Information given.
(* ===== verification/PosixProps.v ===== *)
(** * The socket calls of an application

    The properties of lib/posix-socket on the vsock core: what [socket] makes, the
    addresses of AF_INET sockets that are vsocks underneath, blocking calls, and whole
    sequences of calls through the file descriptor table. *)

From stdpp Require Import prelude gmap sorting functions.
From S2P Require Import Prelude Tree VsockBuffer Netbuf Vsock VsockTable VsockLogic VsockCore VsockSocket VsockStream.
From S2P Require Import QuietDriver VsockSystem Sglist VirtioVsock VirtioSample Bitmap Fmap Fdtab PosixSocket PosixLogic.

(** ** Blocking *)

Lemma wsafe_stuck {S A} (m : M S A) s : wsafe m (fun _ _ => False) s -> m s = OutOfFuel.
Proof. unfold wsafe. by destruct (m s) as [[? ?]| |]. Qed.

Lemma contents_empty b : buffer_wf b -> b_count b = 0 -> contents b = [].
Proof. intros Hb Hc. apply nil_length_inv. pose proof (zlen_contents b Hb). unfold zlen in *. lia. Qed.

Section props.
Context {P Q D : Type} (inv : gmap positive P -> gmap positive Q -> D -> Prop) (cid : Z).
Context (ops : uk_vsockdev_ops P Q D) (max_send : Z) `{Hdrv : !Driver inv cid ops max_send}.
#[local] Abbreviation world := (world P Q D).
#[local] Abbreviation cwp := (cwp inv).
#[local] Abbreviation returns := (returns inv cid).
#[local] Abbreviation good := (good inv cid).

Context (driver_list : list (Z * @posix_socket_ops P Q D)).
#[local] Abbreviation driver_get := (posix_socket_driver_get driver_list).
Context (Hvsock : driver_get AF_VSOCK = Some (socket_vsock_ops ops)).

(** A file of a vsock. *)
Record vsock_file (c : core_state) (sock i : positive) (s : uk_vsock) (al : socket_alloc) : Prop := {
  vf_attached : attached c i s sock al;
  vf_node : al_node al = vsock_node i
}.

Lemma recvfrom_spec sock i s al len c :
  core_inv cid c -> vsock_file c sock i s al -> 0 <= len < 2 ^ 64 ->
  cwp (posix_socket_recvfrom driver_list sock len 0 false false) (fun r c' => core_inv cid c' /\
    recv_post i s sock al len c r c') c.
Proof.
  intros Hc [Hat Hn] Hl. unfold posix_socket_recvfrom. cstep. eapply cwp_dispatch; [apply Hat|by rewrite Hn|exact Hvsock|done|].
  by eapply vsock_recvfrom_spec.
Qed.

(** A stream that is open in both directions and has nothing to read. *)
Record idle_stream (c : core_state) (sock i : positive) (s : uk_vsock) (al : socket_alloc) : Prop := {
  id_file : vsock_file c sock i s al;
  id_open : v_state s = OPEN;
  id_rx : v_rx_shutdown s = false;
  id_tx : v_tx_shutdown s = false;
  id_empty : b_count (v_rx s) = 0;
  id_events : Z.land (al_events al) UKFD_POLLIN = 0
}.
Lemma recv_blocks sock i s al len c :
  core_inv cid c -> idle_stream c sock i s al -> 0 <= len < 2 ^ 64 ->
  cwp (posix_socket_recvfrom driver_list sock len 0 false false) (fun r c' => c' = c /\ r = (- EAGAIN, [])) c.
Proof.
  intros Hc [Hf Ho Hr _ He _] Hl. eapply cwp_mono; [by apply (recvfrom_spec sock i s al)|]. intros r c' [_ Hpost].
  destruct Hpost as [Hrd| |n rx Hrd -> [Hn|Hn] _]; [|done|lia|congruence]. unfold readable in Hrd. by rewrite Ho in Hrd.
Qed.
Lemma cwp_poll_ready others n sock al req c Φ :
  c_psocks c !! sock = Some al -> Z.land (al_events al) req <> 0 -> (forall ev, Φ ev c) ->
  cwp (poll_loop others sock req (S n)) Φ c.
Proof.
  intros Hal Hev HΦ. cbn [poll_loop]. cstep. eapply cwp_alloc; [done|]. rewrite (proj2 (Z.eqb_neq _ _)) by done. by apply cwp_ret.
Qed.
Lemma cwp_poll_wait others n sock al req c Φ :
  c_psocks c !! sock = Some al -> Z.land (al_events al) req = 0 ->
  cwp others (fun _ c' => cwp (poll_loop others sock req n) Φ c') c -> cwp (poll_loop others sock req (S n)) Φ c.
Proof.
  intros Hal Hev Ho. cbn [poll_loop]. cstep. eapply cwp_alloc; [done|]. rewrite Hev. cbn [negb Z.eqb]. by apply cwp_bind.
Qed.

(** C22: A receive that waits on an empty stream is woken by data.  When a packet that
    fits into the receive buffer arrives while the call waits, the call returns with
    the bytes of the packet, as many as it has asked for, after its second attempt. *)
Theorem recv_wakes sock i s al len packet turns w :
  good w -> idle_stream (core w) sock i s al -> 0 < len < 2 ^ 64 ->
  Forall (fun nb => zlen nb < 2 ^ 16) packet -> 0 < zlen (concat packet) <= b_capacity (v_rx s) -> (2 <= turns)%nat ->
  returns (recvfrom_file driver_list (_ ← uk_vsock_rx_payload i packet; mret tt) turns sock 0 len 0 false false) w
    (fun r _ => r = (Z.min len (zlen (concat packet)), slice 0 (Z.min len (zlen (concat packet))) (concat packet))).
Proof.
  intros Hw Hid Hlen Hnb Hpk Hturns. destruct turns as [|[|n]]; [lia..|]. clear Hturns.
  pose proof Hid as [[Hat Hn] Ho Hr _ He Hev]. pose proof (proj1 Hw) as Hc. apply returns_cwp; [done|].
  unfold recvfrom_file. cbn [blocking]. cstep. eapply cwp_mono; [apply (recv_blocks sock i s al); (done || lia)|]. intros r c [-> ->].
  replace (waits 0 0 && ERR_BLOCK (- EAGAIN, [] : list Z).1) with true by done. unfold uk_file_poll. cstep. cstep.
  eapply cwp_poll_wait; [apply Hat|done|]. cstep. eapply cwp_mono; [by apply (uk_vsock_rx_payload_spec inv cid i s sock al)|]. cbn.
  intros rc c [Hc1 Hpost]. rewrite decide_True in Hpost by done. rewrite He, (proj2 (Z.leb_le _ _)) in Hpost by lia.
  destruct Hpost as (_ & rx & -> & Hrx & Hcap & _). cstep. set (c1 := c_put _ _ _) in *.
  assert (Hf1 : vsock_file c1 sock i (set_rx s rx) (raise EPOLLIN al)).
  { split; [split|]; [apply lookup_insert_eq|apply Hat|apply lookup_insert_eq|done]. }
  eapply cwp_poll_ready; [apply Hf1| |intros _; cstep].
  { cbn [raise al_events set_events]. rewrite Z.land_lor_distr_l, Hev. done. }
  cstep. eapply cwp_mono; [apply (recvfrom_spec sock i _ _ len c1 Hc1 Hf1); lia|]. cbn [fst]. intros r c2 [Hc2 Hrecv].
  pose proof (so_rx _ _ _ (ci_sock _ _ Hc1 _ _ (at_sock _ _ _ _ _ (vf_attached _ _ _ _ _ Hf1)))) as Hwf. cbn [set_rx v_rx] in Hwf.
  assert (Hcon : contents rx = concat packet).
  { rewrite Hrx, contents_empty; [done| |done]. by eapply so_rx, ci_sock, Hat. }
  assert (Hcount : b_count rx = zlen (concat packet)) by by rewrite <- zlen_contents, Hcon.
  destruct Hrecv as [Hrd|? ? Hz|k rx' _ -> _ _]; cbn [set_rx v_rx] in *.
  - unfold readable in Hrd. cbn in Hrd. by rewrite Ho in Hrd.
  - lia.
  - replace (waits 0 0 && _) with false by (unfold ERR_BLOCK, EAGAIN; cbn [fst]; symmetry; apply andb_false_intro2; lia).
    apply cwp_ret. by rewrite Hcount, Hcon.
Qed.

(** A stream that the peer has not stopped to read from, with nothing to read. *)
Definition starved (c : core_state) (sock i : positive) (s : uk_vsock) (al : socket_alloc) : Prop :=
  vsock_file c sock i s al /\ v_state s = OPEN /\ v_tx_shutdown s = false /\ b_count (v_rx s) = 0 /\
  Z.land (al_events al) UKFD_POLLIN = 0.
Lemma fin_spec sock i s al c :
  core_inv cid c -> starved c sock i s al ->
  cwp (_ ← uk_vsock_conn_shutdown ops i false true; mret tt) (fun _ c' => core_inv cid c' /\
    exists s' al', starved c' sock i s' al' /\ v_rx_shutdown s' = true) c.
Proof.
  intros Hc ([Hat Hn] & Ho & Ht & He & Hev). cstep.
  eapply cwp_mono; [by apply (uk_vsock_conn_shutdown_spec inv cid ops max_send i s sock al)|]. cbn. intros rc c' [Hc' Hpost].
  rewrite decide_True, Ht in Hpost by done. destruct Hpost as [_ ->]. cstep. split; [done|].
  exists (shut false true s), (shut_events false true al). split; [|done].
  split_and!; [split; [split|]; [apply lookup_insert_eq|apply Hat|apply lookup_insert_eq|exact Hn]|done..|].
  cbn. by rewrite Z.land_lor_distr_l, Hev.
Qed.
Lemma poll_starves others n sock i s al w :
  (forall s al c, core_inv cid c -> starved c sock i s al ->
     cwp others (fun _ c' => core_inv cid c' /\ exists s' al', starved c' sock i s' al') c) ->
  good w -> starved (core w) sock i s al -> wsafe (poll_loop others sock UKFD_POLLIN n) (fun _ _ => False) w.
Proof.
  intros Hoth. revert s al w. induction n as [|n IH]; intros s al w [Hc Hd] Hst; cbn [poll_loop]; [done|].
  pose proof Hst as ([Hat _] & _ & _ & _ & Hev). apply wsafe_bind.
  assert (Hget : get_file_alloc sock w = Done (al, w)).
  { unfold get_file_alloc, deref. pose proof (at_file _ _ _ _ _ Hat) as Hal. cbn in Hal. by rewrite Hal. }
  unfold wsafe at 1. rewrite Hget, Hev. cbn [negb Z.eqb]. apply wsafe_bind.
  eapply wsafe_wp; [by apply (Hoth s al _ Hc Hst w)|]. cbn. intros [] w' (Hd' & Hc' & s' & al' & Hst'). by apply (IH s' al').
Qed.

(** C23: A receive that waits does not see the end of the stream.  When the peer shuts
    down its sending side while a call waits on an empty stream, the socket is readable
    with 0 bytes, which is what a new call returns; but the handler raises only
    EPOLLRDHUP, the call waits for UKFD_POLLIN, and so it never returns. *)
Theorem recv_misses_eof sock i s al len turns w :
  good w -> idle_stream (core w) sock i s al -> 0 <= len < 2 ^ 64 ->
  let fin := (_ ← uk_vsock_conn_shutdown ops i false true; mret tt) in
  recvfrom_file driver_list fin turns sock 0 len 0 false false w = OutOfFuel /\
  returns (fin;; recvfrom_file driver_list fin 1 sock 0 len 0 false false) w (fun r _ => r = (0, [])).
Proof.
  intros Hw Hid Hlen fin. pose proof Hid as [Hf Ho Hr Ht He Hev]. pose proof Hw as [Hc Hd].
  assert (Hst : starved (core w) sock i s al) by done. split.
  - unfold recvfrom_file. destruct turns as [|n]; [done|]. apply wsafe_stuck. cbn [blocking]. apply wsafe_bind.
    eapply wsafe_wp; [by apply (recv_blocks sock i s al len (core w) Hc Hid Hlen w)|]. intros r w1 (Hd1 & Hcore & ->).
    replace (waits 0 0 && ERR_BLOCK (- EAGAIN, [] : list Z).1) with true by done. apply wsafe_bind. unfold uk_file_poll. apply wsafe_bind.
    eapply wsafe_mono, (poll_starves _ _ sock i s al); [done| |by rewrite <- Hcore in Hc|by rewrite <- Hcore in Hst].
    intros s1 al1 c1 Hc1 Hst1. eapply cwp_mono; [by apply (fin_spec sock i s1 al1)|]. naive_solver.
  - apply returns_cwp; [done|]. apply cwp_bind. eapply cwp_mono; [by apply (fin_spec sock i s al)|].
    intros [] c (Hc1 & s1 & al1 & (Hf1 & Ho1 & Ht1 & He1 & Hev1) & Hr1). unfold recvfrom_file. cbn [blocking]. cstep.
    eapply cwp_mono; [by apply (recvfrom_spec sock i s1 al1)|]. intros r c2 [Hc2 Hpost].
    destruct Hpost as [Hrd|_ Hr0 _|n rx _ -> _ _]; [unfold readable in Hrd; by rewrite Ho1 in Hrd|congruence|].
    rewrite He1, Z.min_r by lia. by apply cwp_ret.
Qed.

Work to be completed. Your response should be the lines of the entries above that include the string "zlen".

Answer section.
Proof. intros Hb Hc. apply nil_length_inv. pose proof (zlen_contents b Hb). unfold zlen in *. lia. Qed.
  Forall (fun nb => zlen nb < 2 ^ 16) packet -> 0 < zlen (concat packet) <= b_capacity (v_rx s) -> (2 <= turns)%nat ->
    (fun r _ => r = (Z.min len (zlen (concat packet)), slice 0 (Z.min len (zlen (concat packet))) (concat packet))).
  assert (Hcount : b_count rx = zlen (concat packet)) by by rewrite <- zlen_contents, Hcon.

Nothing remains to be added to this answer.